Compared to mechanical fasteners, adhesive bonding provides superior joining technology with advantages like homogenous load distribution. Especially when joining composite materials, it is preferred to use adhesive bonding because it doesn't require drilling on the substrate, hence the fiber integrity is maintained. Although the interest in composite materials increased significantly, the usage of adhesive bonding is limited due to the lack of reliable nondestructive testing and evaluation techniques. Indeed, my PhD was titled "Evaluation of bonding quality in aircraft structures using different nondestructive testing methods". The motivation of my thesis was to develop a reliable nondestructive evaluation (NDE) methodology to evaluate the bonding quality. And the last chapter of the thesis was focused on the reliability assessment of the developed NDE methods by using model assisted probability of detection (MAPOD).


In this MAPOD context, numerical simulation was naturally an essential part of your work. In your opinion, what are the benefits and also the limits when using simulation for POD studies?

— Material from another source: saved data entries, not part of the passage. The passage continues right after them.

(** The last iteration of a run whose accumulator is still empty: the
    page becomes the result. *)
Lemma paginate_only_page definition env validatedArgs shouldPaginate
    respond upstream currentCursor info issued authHeader data :
  authorizationHeader rt env = Normal authHeader ->
  respond (buildConfig rt definition validatedArgs shouldPaginate currentCursor authHeader)
    = Resolved data ->
  truthy (extractNextCursor data) && shouldPaginate = false ->
  paginate rt definition env validatedArgs shouldPaginate (respond :: upstream)
           JNull currentCursor info issued =
  (issued ++ [buildConfig rt definition validatedArgs shouldPaginate currentCursor authHeader],
   Normal (data, updatePaginationInfo info false)).
Proof.
  intros Hauth Hresp Hlast.
  rewrite (paginate_step _ _ _ _ _ _ _ _ _ _ _ _ Hauth Hresp). cbv zeta.
  unfold accumulate, logNextCursor. cbn [truthy].
  rewrite (andb_comm shouldPaginate), Hlast. reflexivity.
Qed.

(** C10: when the loop ends with an accumulated body that is neither
    an object nor an array (null, a string, a number, a boolean),
    attaching [_paginationInfo] throws and the caller receives the text
    [Unexpected error: ...] in place of the body; this is what happens,
    after one request, whenever the first answer of the server is such a
    body. *)
Theorem primitive_body_is_unexpected_error definition toolArgs parsed env upstream :
  getZodSchemaFromJsonSchema rt (inputSchema definition) toolArgs = Parsed parsed ->
  (forall allData info,
     snd (paginate rt definition env (delete "paginate" parsed)
                   (is_true_flag (toolArgs !! "paginate")) upstream JNull
                   (initialCursor definition (delete "paginate" parsed))
                   initialPaginationInfo []) = Normal (allData, info) ->
     (forall o, allData <> JObj o) -> (forall xs, allData <> JArr xs) ->
     exists msg,
       snd (executeApiTool_try rt definition toolArgs env upstream)
         = Throw (TypeError msg)
       /\ snd (executeApiTool rt definition toolArgs env upstream)
          = textResult ("Unexpected error: " +:+ msg))
  /\ (forall authHeader respond rest body,
        authorizationHeader rt env = Normal authHeader ->
        upstream = respond :: rest ->
        respond (firstConfig rt definition toolArgs parsed authHeader) = Resolved body ->
        (forall o, body <> JObj o) -> (forall xs, body <> JArr xs) ->
        exists msg,
          executeApiTool rt definition toolArgs env upstream =
          ([firstConfig rt definition toolArgs parsed authHeader],
           textResult ("Unexpected error: " +:+ msg))).
Proof.
  intros Hparse.
  rewrite executeApiTool_unfold, (executeApiTool_try_parsed _ _ _ _ _ Hparse). cbv zeta.
  cbn [fst snd]. split.
  - intros allData info Hrun Hobj Harr. rewrite Hrun. cbn [mbind completion_bind].
    destruct (attach_primitive allData info Hobj Harr) as [msg Hmsg].
    exists msg. rewrite Hmsg. split; reflexivity.
  - intros authHeader respond rest body Hauth -> Hresp Hobj Harr.
    unfold firstConfig in Hresp.
    rewrite (paginate_only_page _ _ _ _ _ _ _ _ _ _ _ Hauth Hresp).
    2:{ rewrite (extractNextCursor_primitive _ Hobj). reflexivity. }
    cbn [fst snd app]. cbn [mbind completion_bind].
    destruct (attach_primitive body (updatePaginationInfo initialPaginationInfo false)
                               Hobj Harr) as [msg Hmsg].
    exists msg. rewrite Hmsg. reflexivity.
Qed.

(** C3: without auto-pagination ([paginate] absent, [false], or anything
    but [true] and ["true"]) exactly one request is issued, whatever the
    server answers and whether or not the answer holds a cursor; and when
    the answer is a JSON object, the result is that object with
    [_paginationInfo] set, every other property unchanged, and
    [_paginationInfo.currentPage = 1].  (When the answer is an array, the
    text is that of the array: the property set on it is not one of its
    elements.) *)
Theorem one_request_without_paginate definition toolArgs parsed env authHeader upstream :
  getZodSchemaFromJsonSchema rt (inputSchema definition) toolArgs = Parsed parsed ->
  authorizationHeader rt env = Normal authHeader ->
  is_true_flag (toolArgs !! "paginate") = false ->
  let config := firstConfig rt definition toolArgs parsed authHeader in
  fst (executeApiTool rt definition toolArgs env upstream) = [config]
  /\ (forall respond rest body,
        upstream = respond :: rest ->
        respond config = Resolved (JObj body) ->
        let result := <["_paginationInfo" := paginationInfo_json initialPaginationInfo]> body in
        snd (executeApiTool_try rt definition toolArgs env upstream) = Normal (JObj result)
        /\ snd (executeApiTool rt definition toolArgs env upstream)
           = textResult (JSON_stringify_indented rt (JObj result))
        /\ (forall k, k <> "_paginationInfo" -> result !! k = body !! k)
        /\ get_opt (result !! "_paginationInfo") "currentPage" = Some (JNum 1)
        /\ get_opt (result !! "_paginationInfo") "totalPages" = Some (JNum 1)
        /\ get_opt (result !! "_paginationInfo") "hasMorePages" = Some (JBool false))
  /\ (forall respond rest items,
        upstream = respond :: rest ->
        respond config = Resolved (JArr items) ->
        snd (executeApiTool rt definition toolArgs env upstream)
        = textResult (JSON_stringify_indented rt (JArr items))).
Proof.
  intros Hparse Hauth Hflag config.
  rewrite executeApiTool_unfold, (executeApiTool_try_parsed _ _ _ _ _ Hparse).
  cbv zeta. cbn [fst snd]. split; [|split].
  - subst config. unfold firstConfig. rewrite Hflag.
    rewrite (paginate_once _ _ _ _ _ _ _ _ _ Hauth). reflexivity.
  - intros respond rest body -> Hresp.
    subst config. unfold firstConfig in Hresp.
    rewrite (paginate_only_page _ _ _ _ _ _ _ _ _ _ _ Hauth Hresp).
    2:{ rewrite Hflag. apply andb_false_r. }
    cbn [fst snd]. cbn [mbind completion_bind].
    unfold attachPaginationInfo, setProp. cbn [updatePaginationInfo].
    fold initialPaginationInfo.
    repeat split.
    + intros k Hk. rewrite lookup_insert_ne; [reflexivity|congruence].
    + rewrite lookup_insert_eq. reflexivity.
    + rewrite lookup_insert_eq. reflexivity.
    + rewrite lookup_insert_eq. reflexivity.
  - intros respond rest items -> Hresp.
    subst config. unfold firstConfig in Hresp.
    rewrite (paginate_only_page _ _ _ _ _ _ _ _ _ _ _ Hauth Hresp).
    2:{ rewrite Hflag. apply andb_false_r. }
    reflexivity.
Qed.

Lemma truthy_nonempty_string (k : string) : k <> "" -> truthy (JStr k) = true.
Proof.
  intros Hk. cbn [truthy]. apply negb_true_iff, String.eqb_neq, Hk.
Qed.

Lemma logNextCursor_string shouldPaginate (k : string) :
  logNextCursor shouldPaginate (JStr k) = Normal tt.
Proof. unfold logNextCursor. destruct (_ && _); reflexivity. Qed.

Lemma logNextCursor_falsy shouldPaginate (nextCursor : json) :
  truthy nextCursor = false -> logNextCursor shouldPaginate nextCursor = Normal tt.
Proof.
  intros Hf. unfold logNextCursor. rewrite Hf, andb_false_r. reflexivity.
Qed.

Obtaining probability of detection curves is a very significant but at the same time a very costly task. It requires numerous samples, each accompanied by multiple experiments performed by several inspectors or inspection systems. I think the most important advantage when using simulation for POD studies is to eliminate these costs. In addition, it also increases the applicability. For example, the defect characteristics that are too difficult to produce in a real-life specimen can be simulated easily.
On the other hand, implementing numerical simulation to POD estimation increases the complexity. One should always consider the assumptions involved in the numerical study even after validation with experiments. Also, there are some uncertainties that are challenging to simulate and implement in the numerical model, such as human factors.


What features available in CIVA for this type of studies could you highlight? Could you also mention some additional features or improvement that would be needed?

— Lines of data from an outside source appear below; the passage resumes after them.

(** [encrypt_contest(contest, contest_description, elgamal_public_key, seed,
    should_verify_proofs=True)].  The calls of [encrypt_selection] leave
    [is_placeholder] and [should_verify_proofs] to their defaults.  The
    warnings written with [log_warning] change nothing in the result: the
    test on [votes_allowed] after the loops only logs. *)
Definition encrypt_contest (X : Collaborators)
  (contest : PlaintextBallotContest) (contest_description : ContestDescription)
  (elgamal_public_key : ElementModP) (seed : ElementModQ)
  (should_verify_proofs : bool) : outcome (option CyphertextBallotContest) :=
  if negb (contest_is_valid X contest
             (cd_object_id contest_description)
             (Z.of_nat (List.length (cd_ballot_selections contest_description)))
             (cd_number_elected contest_description)
             (cd_votes_allowed contest_description))
  then Returns None
  else
    let nonce_sequence :=
      mkNonces (contest_crypto_hash X contest_description) seed in
    let contest_nonce :=
      Nonces_getitem X nonce_sequence (cd_sequence_order contest_description) in
    let '(encrypted_selections, selection_count) :=
      contest_loops X
        (fun selection description =>
           encrypt_selection X selection description elgamal_public_key
             contest_nonce false true)
        None contest contest_description in
    let encrypted_contest :=
      CyphertextBallotContest_init (pc_object_id contest)
        (contest_crypto_hash X contest_description) encrypted_selections in
    let encrypted_contest := cc_set_nonce encrypted_contest contest_nonce in
    accumulated <- elgamal_accumulate X encrypted_contest ;;
    aggregate <- aggregate_nonce X encrypted_contest ;;
    proof <- make_constant_chaum_pedersen X accumulated
               (cd_number_elected contest_description) aggregate
               elgamal_public_key (Nonces_first X nonce_sequence) ;;
    let encrypted_contest := cc_set_proof encrypted_contest proof in
    if negb should_verify_proofs then Returns (Some encrypted_contest)
    else
      valid <- contest_is_valid_encryption X encrypted_contest
                 (contest_crypto_hash X contest_description) elgamal_public_key ;;
      if (valid : bool) then Returns (Some encrypted_contest)
      else Returns None.

(** *** The loops of [encrypt_ballot], over the function [enc] applied to
    each pair of a plaintext contest and its description. *)
Section BallotLoops.
Context {R : Type}.
Variable enc : PlaintextBallotContest -> ContestDescription -> outcome R.

(** [for contest in ballot.contests: ...] for one description. *)
Fixpoint contest_loop (description : ContestDescription)
  (contests : list PlaintextBallotContest) (encrypted_contests : list R)
  : outcome (list R) :=
  match contests with
  | [] => Returns encrypted_contests
  | contest :: rest =>
      encrypted_contest <-
        (if py_is (pc_object_id contest) (cd_object_id description)
         then enc contest description
         else enc (contest_from description) description) ;;
      contest_loop description rest (encrypted_contests ++ [encrypted_contest])
  end.

(** [for description in election_metadata.get_contests_for(...): ...] *)
Fixpoint description_loop (descriptions : list ContestDescription)
  (contests : list PlaintextBallotContest) (encrypted_contests : list R)
  : outcome (list R) :=
  match descriptions with
  | [] => Returns encrypted_contests
  | description :: rest =>
      encrypted_contests <-
        contest_loop description contests encrypted_contests ;;
      description_loop rest contests encrypted_contests
  end.
End BallotLoops.

(** [encrypt_ballot(ballot, election_metadata, encryption_context,
    should_verify_proofs=True)].  [random_master_nonce] is the value drawn by
    [randbelow(Q)], the only randomness of the pipeline. *)
Definition encrypt_ballot (X : Collaborators) (ballot : PlaintextBallot)
  (election_metadata : Election) (encryption_context : CyphertextElection)
  (random_master_nonce : Z) (should_verify_proofs : bool)
  : outcome (option CyphertextBallot) :=
  let style := get_ballot_style election_metadata (pb_ballot_style ballot) in
  if negb (ballot_is_valid X ballot (bs_object_id style))
  then Returns None
  else
    let hashed_ballot_nonce :=
      hash_elems X (crypto_extended_base_hash encryption_context)
        (pb_object_id ballot) random_master_nonce in
    encrypted_contests <-
      description_loop
        (fun contest description =>
           encrypt_contest X contest description
             (elgamal_public_key encryption_context) hashed_ballot_nonce true)
        (get_contests_for election_metadata (pb_ballot_style ballot))
        (pb_contests ballot) [] ;;
    let encrypted_ballot :=
      CyphertextBallot_init (pb_object_id ballot) (pb_ballot_style ballot)
        (crypto_extended_base_hash encryption_context) encrypted_contests in
    let encrypted_ballot := cb_set_nonce encrypted_ballot random_master_nonce in
    let encrypted_ballot := cb_set_tracking_id encrypted_ballot "abc123" in
    if negb should_verify_proofs then Returns (Some encrypted_ballot)
    else
      valid <- ballot_is_valid_encryption X encrypted_ballot
                 (crypto_extended_base_hash encryption_context)
                 (elgamal_public_key encryption_context) ;;
      if (valid : bool) then Returns (Some encrypted_ballot)
      else Returns None.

In my opinion, being able to use metamodels in a CIVA variation study is a significant time saver. Also, being able to implement a script for post-processing made it very cost-efficient to extract different time-series features from ultrasonic inspection results. However, when we start the POD module in CIVA by reading the calculated metamodel, it can identify only the first one of those extracted features. I think the availability to choose amongst extracted features might be a useful improvement for the next update.


A few years ago, you participated in the "Reliability in NDE" training proposed by EXTENDE. How was it useful for your PHD works?

The workshop covered a large variety of topics: basic statistical theory, ROC curves, POD curves, design of experiments, and more. Having all the information packed together helped me clarify the terminology related to reliability in NDE. Also, we had practice sessions with several tools such as MH-1823 POD calculator. Those were step-by-step methodologies on how to estimate reliability. I revisited my notes several times after the training.


You recently started a new position as a researcher at BAM (Bundesanstalt für Materialforschung und prüfung). Could you describe your role within this institute?

At BAM, I am part of the Acoustic and Electromagnetic Techniques division under NDT department. I am working on an interdisciplinary project called QI-Digital, and it aims to design a modern quality infrastructure. As part of the structural health monitoring team, we work towards building a digital twin for the hydrogen filling station. We are planning to utilize several SHM methods, namely ultrasonic Guided Waves, fiber optic sensors and acoustic emission. Although it is not limited to this, my main contribution includes validation of SHM results, signal processing, data fusion, and reliability analysis. The project is expected to run till the end of 2024 and is supported by the Federal Ministry for Economic Affairs and Energy (BMWi) in Germany.